En toda Alemania, quedaron pequeños bastiones de judíos que permanecieron fieles al judaísmo antiguo.

Esto fue especialmente notable en Frankfurt, donde se formó una comunidad ortodoxa separada durante un evento conocido como austritt. Con miembros que eran eruditos de la Torá y eruditos seculares, los miembros de esta comunidad se convirtieron en modelos a seguir para muchos judíos.

Adoptaron el estilo occidental

A diferencia de los judíos de Europa del Este que mantuvieron un código de vestimenta muy definido de gabardinas largas, sombreros negros, barbas largas y peot (hadas), el Ieke típico no era diferente de sus vecinos en apariencia externa. La excepción fueron los rabinos que tenían personalidades prominentes.

Los Iekes tienen su propia pronunciación del hebreo.

Existían cuatro pronunciaciones de la palabra cholam entre los judíos asquenazíes anteriores al Holocausto: dos en Europa del Este y dos en Europa Occidental.

La palabra jolam, por ejemplo, se pronunciaría joilam entre los judíos polacos (y austriacos), jaylam entre los judíos lituanos (y rusos), jajam entre los ekes del norte y jolam cuando la pronunciaran los ekes del sur.

Parece que los judíos alemanes alguna vez también diferenciaron entre la pronunciación de alef y ayin, y las letras chet y chaf, pero eso parece haber desaparecido en el siglo XVII.

Usan la palabra Orenen para referirse a las oraciones.
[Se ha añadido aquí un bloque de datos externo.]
Lemma fetchBlueskyReplies_throws api postUri depth service error :
  getPostThread api service postUri depth = Throws error ->
  fetchBlueskyReplies api postUri (Some depth) (Some service) = [].
Proof.
  intros H. unfold fetchBlueskyReplies.
  change (default 3 (Some depth)) with depth.
  change (default default_service (Some service)) with service.
  by rewrite H.
Qed.

Lemma searchBlueskyMentions_throws api url limit service error :
  searchPosts api service url limit = Throws error ->
  searchBlueskyMentions api url (Some limit) (Some service) = [].
Proof.
  intros H. unfold searchBlueskyMentions.
  change (default 25 (Some limit)) with limit.
  change (default default_service (Some service)) with service.
  by rewrite H.
Qed.

End CommentsFacts.

(* ===================================================================== *)
(** * Properties of [publishDocument]                                    *)
(* ===================================================================== *)

Section PublisherFacts.

Import Publisher.
Local Open Scope Z_scope.

Lemma elem_of_remove_undefined (record : entries) k v :
  (k, v) ∈ remove_undefined record <-> (k, Some v) ∈ record.
Proof.
  induction record as [|[k' [v'|]] rest IH]; cbn [remove_undefined].
  - by rewrite !elem_of_nil.
  - rewrite !elem_of_cons, IH. split; (intros [[= -> ->]|H]; [by left | by right]).
  - rewrite elem_of_cons, IH. split; [by right | by intros [[=]|H]].
Qed.

Lemma key_of_remove_undefined (record : entries) k :
  k ∈ map fst (remove_undefined record) <-> exists v, (k, Some v) ∈ record.
Proof.
  rewrite elem_of_map. split.
  - intros ([k' v] & -> & H). exists v. by apply elem_of_remove_undefined.
  - intros (v & H). exists (k, v). split; [done|].
    by apply elem_of_remove_undefined.
Qed.

(** A field is in the cleaned record exactly when the input has it. *)
Lemma site_in_record input :
  "site"%string ∈ map fst (remove_undefined (document_record input))
  <-> is_Some (site input).
Proof.
  rewrite key_of_remove_undefined. unfold document_record. split.
  - intros (v & H). rewrite !elem_of_cons, elem_of_nil in H.
    destruct (site input); [by eexists|]. cbn in H.
    repeat (destruct H as [H|H]; [by simplify_eq|]). done.
  - intros [s Hs]. exists (VString s). rewrite Hs. right. by left.
Qed.

Lemma title_in_record input :
  "title"%string ∈ map fst (remove_undefined (document_record input))
  <-> is_Some (title input).
Proof.
  rewrite key_of_remove_undefined. unfold document_record. split.
  - intros (v & H). rewrite !elem_of_cons, elem_of_nil in H.
    destruct (title input); [by eexists|]. cbn in H.
    repeat (destruct H as [H|H]; [by simplify_eq|]). done.
  - intros [s Hs]. exists (VString s). rewrite Hs. right. right. by left.
Qed.

Lemma publishedAt_in_record input :
  "publishedAt"%string ∈ map fst (remove_undefined (document_record input))
  <-> is_Some (publishedAt input).
Proof.
  rewrite key_of_remove_undefined. unfold document_record. split.
  - intros (v & H). rewrite !elem_of_cons, elem_of_nil in H.
    destruct (publishedAt input); [by eexists|]. cbn in H.
    repeat (destruct H as [H|H]; [by simplify_eq|]). done.
  - intros [s Hs]. exists (VString s). rewrite Hs. right. right. right. by left.
Qed.

(** C5, as stated, fails: for a logged-in publisher and an input without
    [site], [title] and [publishedAt], the create-record call is issued,
    with a record that holds [$type] only, and its answer is returned. *)
Lemma publishDocument_missing_fields_published :
  site empty_input = None /\ title empty_input = None
  /\ publishedAt empty_input = None
  /\ publishDocument logged_in 1700000000000 (1 # 2) empty_input
     = ([CreateRecordCall
           (mkArgs "did:plc:author" "site.standard.document" "3ke6kg3wk22k2"
                   [("$type"%string, VString "site.standard.document")])],
        Returns
          (mkResult
             "at://did:plc:author/site.standard.document/3ke6kg3wk22k2"
             "bafyreib")).
Proof. repeat split; vm_compute; reflexivity. Qed.

(** C5, amended: [publishDocument] makes no check of [site], [title] and
    [publishedAt].  For a publisher that is logged in, whatever the input,
    exactly one create-record call is issued, for the document collection,
    under a fresh TID, with a record from which the absent fields are left
    out, and the outcome is that of the call.  Only a publisher that is not
    logged in fails before any network call. *)
Theorem publishDocument_no_validation (self : StandardSitePublisher)
    (ms : Z) (r : Q) (input : PublishDocumentInput) :
  (forall d a,
      getDid self = Returns d -> getAgent self = Returns a ->
      exists args,
        fst (publishDocument self ms r input) = [CreateRecordCall args]
        /\ snd (publishDocument self ms r input)
           = match createRecord a args with
             | Returns data => Returns (mkResult (uri data) (cid data))
             | Throws e => Throws e
             end
        /\ repo args = d
        /\ collection args = "site.standard.document"%string
        /\ rkey args = Tid.generateTid ms r
        /\ Tid.matches_tid_regex (rkey args) = true
        /\ ("site"%string ∈ map fst (record args) <-> is_Some (site input))
        /\ ("title"%string ∈ map fst (record args) <-> is_Some (title input))
        /\ ("publishedAt"%string ∈ map fst (record args)
            <-> is_Some (publishedAt input)))
  /\ (getDid self = Throws not_logged_in \/ getAgent self = Throws not_logged_in ->
      publishDocument self ms r input = ([], Throws not_logged_in)).
Proof.
  split.
  - intros d a Hd Ha. unfold publishDocument. rewrite Hd, Ha.
    eexists. split; [|split].
    + by destruct (createRecord a _).
    + by destruct (createRecord a _).
    + cbn [repo collection rkey record].
      split; [done|]. split; [done|]. split; [done|].
      split; [apply generateTid_matches|].
      split; [apply site_in_record|].
      split; [apply title_in_record | apply publishedAt_in_record].
  - intros [Hd|Ha]; unfold publishDocument.
    + by rewrite Hd.
    + rewrite Ha. destruct (getDid self) as [d|e] eqn:Hd; [done|].
      unfold getDid in Hd. by destruct (did self) as [[|??]|]; simplify_eq.
Qed.

Lemma publishDocument_no_validation_witness :
  (exists args,
      fst (publishDocument logged_in 1700000000000 (1 # 2) empty_input)
        = [CreateRecordCall args]
      /\ rkey args = "3ke6kg3wk22k2"%string
      /\ record args = [("$type"%string, VString "site.standard.document")])
  /\ publishDocument logged_out 1700000000000 (1 # 2) empty_input
     = ([], Throws not_logged_in).
Proof.
  split.
  - destruct (proj1 (publishDocument_no_validation
                       logged_in 1700000000000 (1 # 2) empty_input)
                    "did:plc:author"%string accepting_agent)
      as (args & Hcall & _); [reflexivity | reflexivity |].
    exists args. split; [exact Hcall|].
    vm_compute in Hcall. injection Hcall as <-. split; reflexivity.
  - apply (proj2 (publishDocument_no_validation
                    logged_out 1700000000000 (1 # 2) empty_input)).
    left. reflexivity.
Defined.

End PublisherFacts.

(* ===================================================================== *)
(** * Properties of the AT-URI helpers                                   *)
(* ===================================================================== *)

Section VerificationFacts.

Import Verification.
Local Open Scope N_scope.

Lemma strip_prefix_app s rest : strip_prefix s (s ++ rest) = Some rest.
Proof.
  induction s as [|c s IH]; [reflexivity|].
  cbn [strip_prefix app]. by rewrite N.eqb_refl.
Qed.

(** A group [X+] in front of a run of characters of [X] that ends the input
    or is followed by a character outside [X] takes the whole run, when the
    rest of the pattern matches what follows. *)
Lemma greedy_plus_run cls k body : forall taken tail captures,
  Forall (fun c => cls c = true) body ->
  match tail with [] => True | c :: _ => cls c = false end ->
  taken ++ body <> [] ->
  k tail = Some captures ->
  greedy_plus cls k taken (body ++ tail) = Some ((taken ++ body) :: captures).
Proof.
  induction body as [|b body IH]; intros taken tail captures Hbody Htail Hne Hk.
  - rewrite app_nil_r in *. cbn [app].
    destruct taken as [|t taken]; [done|].
    destruct tail as [|c tail]; cbn [greedy_plus]; rewrite ?Htail, Hk; done.
  - apply Forall_cons in Hbody as [Hb Hbody].
    cbn [app greedy_plus]. rewrite Hb.
    rewrite (IH (taken ++ [b]) tail captures); [|done|done| |done].
    + by rewrite <- app_assoc.
    + rewrite <- app_assoc. cbn. by destruct taken.
Qed.

(** Parsing what was formatted from an identity, a collection and a key. *)
Lemma parseAtUri_format (did collection rkey : jsstring) :
  did <> [] -> Forall (fun c => not_slash c = true) did ->
  collection <> [] -> Forall (fun c => not_slash c = true) collection ->
  rkey <> [] -> Forall (fun c => dot c = true) rkey ->
  parseAtUri (units "at://" ++ did ++ [slash] ++ collection ++ [slash] ++ rkey)
  = Some (mkParts did collection rkey).
Proof.
  intros Hd Hdid Hc Hcoll Hr Hrkey. unfold parseAtUri, at_uri_pattern.
  cbn [match_pattern]. rewrite strip_prefix_app.
  rewrite (greedy_plus_run not_slash _ did [] _ [collection; rkey]);
    [done | done | done | done |].
  change (units "/") with [slash]. rewrite (strip_prefix_app [slash]).
  rewrite (greedy_plus_run not_slash _ collection [] _ [rkey]);
    [done | done | done | done |].
  rewrite (strip_prefix_app [slash]).
  rewrite <- (app_nil_r rkey) at 1.
  by rewrite (greedy_plus_run dot _ rkey [] [] []).
Qed.

Lemma not_slash_true c : c <> slash -> not_slash c = true.
Proof. intros H. unfold not_slash. by destruct (N.eqb_spec c 47). Qed.

Lemma dot_true c : ~ line_terminator c -> dot c = true.
Proof.
  unfold line_terminator, dot. intros H.
  destruct (N.eqb_spec c 10), (N.eqb_spec c 13), (N.eqb_spec c 0x2028),
    (N.eqb_spec c 0x2029); try reflexivity; exfalso; apply H; tauto.
Qed.

Lemma Forall_not_slash (s : jsstring) :
  slash ∉ s -> Forall (fun c => not_slash c = true) s.
Proof.
  intros H. apply Forall_forall. intros c Hc. apply not_slash_true.
  by intros ->.
Qed.

Lemma Forall_dot (s : jsstring) :
  (forall c, c ∈ s -> ~ line_terminator c) -> Forall (fun c => dot c = true) s.
Proof.
  intros H. apply Forall_forall. intros c Hc. by apply dot_true, H.
Qed.

(** C9, as stated, fails: the empty identity holds no slash, and a key may
    hold a line feed; in both cases the formatted address does not match
    the pattern and [parseAtUri] returns [null]. *)
Lemma parseAtUri_format_rejected :
  ((slash ∉ units "") /\ units "3jzfcijpj2z2a" <> []
   /\ parseAtUri (getDocumentAtUri (units "") (units "3jzfcijpj2z2a")) = None)
  /\ ((slash ∉ units "did:plc:abc") /\ [97; 10; 98] <> []
      /\ parseAtUri (getDocumentAtUri (units "did:plc:abc") [97; 10; 98]) = None).
Proof.
  split; (split; [|split]); try done.
  - by intros ?%elem_of_nil.
  - vm_compute. intros H. apply list_elem_of_In in H. cbn in H.
    repeat destruct H as [H|H]; try discriminate H. exact H.
Qed.

(** C9, amended: for every non-empty identity string without ['/'] and
    every non-empty key string without line terminator (LF, CR, U+2028,
    U+2029), [parseAtUri(getDocumentAtUri(did, rkey))] is
    [{did, 'site.standard.document', rkey}] and
    [parseAtUri(getPublicationAtUri(did, rkey))] is
    [{did, 'site.standard.publication', rkey}]. *)
Theorem parseAtUri_round_trip (did rkey : jsstring) :
  did <> [] -> slash ∉ did ->
  rkey <> [] -> (forall c, c ∈ rkey -> ~ line_terminator c) ->
  parseAtUri (getDocumentAtUri did rkey)
    = Some (mkParts did (units "site.standard.document") rkey)
  /\ parseAtUri (getPublicationAtUri did rkey)
    = Some (mkParts did (units "site.standard.publication") rkey).
Proof.
  intros Hd Hdid Hr Hrkey. split.
  - change (getDocumentAtUri did rkey) with
      (units "at://" ++ did ++ [slash] ++ units "site.standard.document"
         ++ [slash] ++ rkey).
    apply parseAtUri_format;
      [done | by apply Forall_not_slash | done | | done | by apply Forall_dot].
    apply (bool_decide_unpack _). vm_compute. reflexivity.
  - change (getPublicationAtUri did rkey) with
      (units "at://" ++ did ++ [slash] ++ units "site.standard.publication"
         ++ [slash] ++ rkey).
    apply parseAtUri_format;
      [done | by apply Forall_not_slash | done | | done | by apply Forall_dot].
    apply (bool_decide_unpack _). vm_compute. reflexivity.
Qed.

Lemma parseAtUri_round_trip_witness :
  parseAtUri (getDocumentAtUri (units "did:plc:abc") (units "3jzfcijpj2z2a"))
    = Some (mkParts (units "did:plc:abc") (units "site.standard.document")
                    (units "3jzfcijpj2z2a"))
  /\ parseAtUri (getPublicationAtUri (units "did:plc:abc") (units "3jzfcijpj2z2a"))
    = Some (mkParts (units "did:plc:abc") (units "site.standard.publication")
                    (units "3jzfcijpj2z2a")).
Proof.
  apply (parseAtUri_round_trip (units "did:plc:abc") (units "3jzfcijpj2z2a")).
  - discriminate.
  - apply (bool_decide_unpack _). vm_compute. reflexivity.
  - discriminate.
  - apply Forall_forall. apply (bool_decide_unpack _). vm_compute. reflexivity.
Defined.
Influenciados por el yiddish de Europa del Este, muchos judíos usan la palabra daven para referirse a la oración, pero entre los Iekes se usaba la palabra oren, basada en la palabra latina ora (“orar”).

A menudo tenían dos nombres.

Muchos judíos alemanes tenían dos nombres, uno en hebreo y otro en alemán (yiddish). A un niño se le dio el nombre hebreo en brit milah (circuncisión), entre los occidentales ieke el nombre secular se le dio en otra ceremonia conocida como hollekreisch.

Había tres niveles de ordenación rabínica

Entre los yekes (y también judíos austriacos), una persona que había estudiado en una ieshivá (escuela religiosa) y podía estudiar por su cuenta, recibía el título chaver (“par”), aunque técnicamente no era una ordenación. . Un erudito avanzado era conocido como rav (“rabino”). Y quienquiera que emitiera sentencias de la Torá a nivel comunitario era referido como moreinu (“nuestro maestro”).

Yizkor no se dice en las fiestas e incluso barba en algunos casos

Al igual que los sefardíes, los ashkenazíes tradicionalmente no decían yizkor en Pesaj, Shavuot y Sucot (aunque algunas congregaciones sí lo hacían en Yom Kippur), ya que recordar a los seres queridos fallecidos limita la alegría festiva.

Pero en dos Shabat específicos del año, sacarían el memorbuch, un libro que contiene registros de los seres queridos fallecidos de la comunidad desde hace siglos, y recitarían oraciones conmemorativas por todos ellos.

La vida de Ieke fue trasladada al Nuevo Mundo.

Con el ascenso del nazismo, se hizo cada vez más claro que había poco futuro para los judíos en Alemania. Muchos huyeron a Estados Unidos, a Tierra Santa, entre otros lugares, recreando sus comunidades desarraigadas en su nuevo entorno.

Con el tiempo, muchas comunidades Ieke desaparecieron y los descendientes de los inmigrantes originales se unieron a otras comunidades. Sin embargo, todavía existen comunidades judías alemanas como la Kahal Adat Ieshurun ​​​​en el barrio de Washington Heights de Manhattan, fundada por judíos de Frankfurt y dirigida por el rabino Dr. Joseph Breuer (1883-1980).

Hay (nueva) vida judía en Alemania

Tras el Holocausto y el reasentamiento de los sobrevivientes judíos, quedaron pocos judíos en Alemania. En 1952, la población judía era de solo 10.000, una mezcla de ikes nativos y judíos de otras partes de Europa que terminaron en Alemania al final de la guerra.

A partir de la década de 1990, la vida judía alemana resurgió cuando los judíos de la antigua URSS llegaron al próspero país reunificado.

Hoy en día, hay más de 100.000 judíos en Alemania y tienen 35 parejas de emisarios de Jabad en 19 ciudades, viviendo su judaísmo al máximo.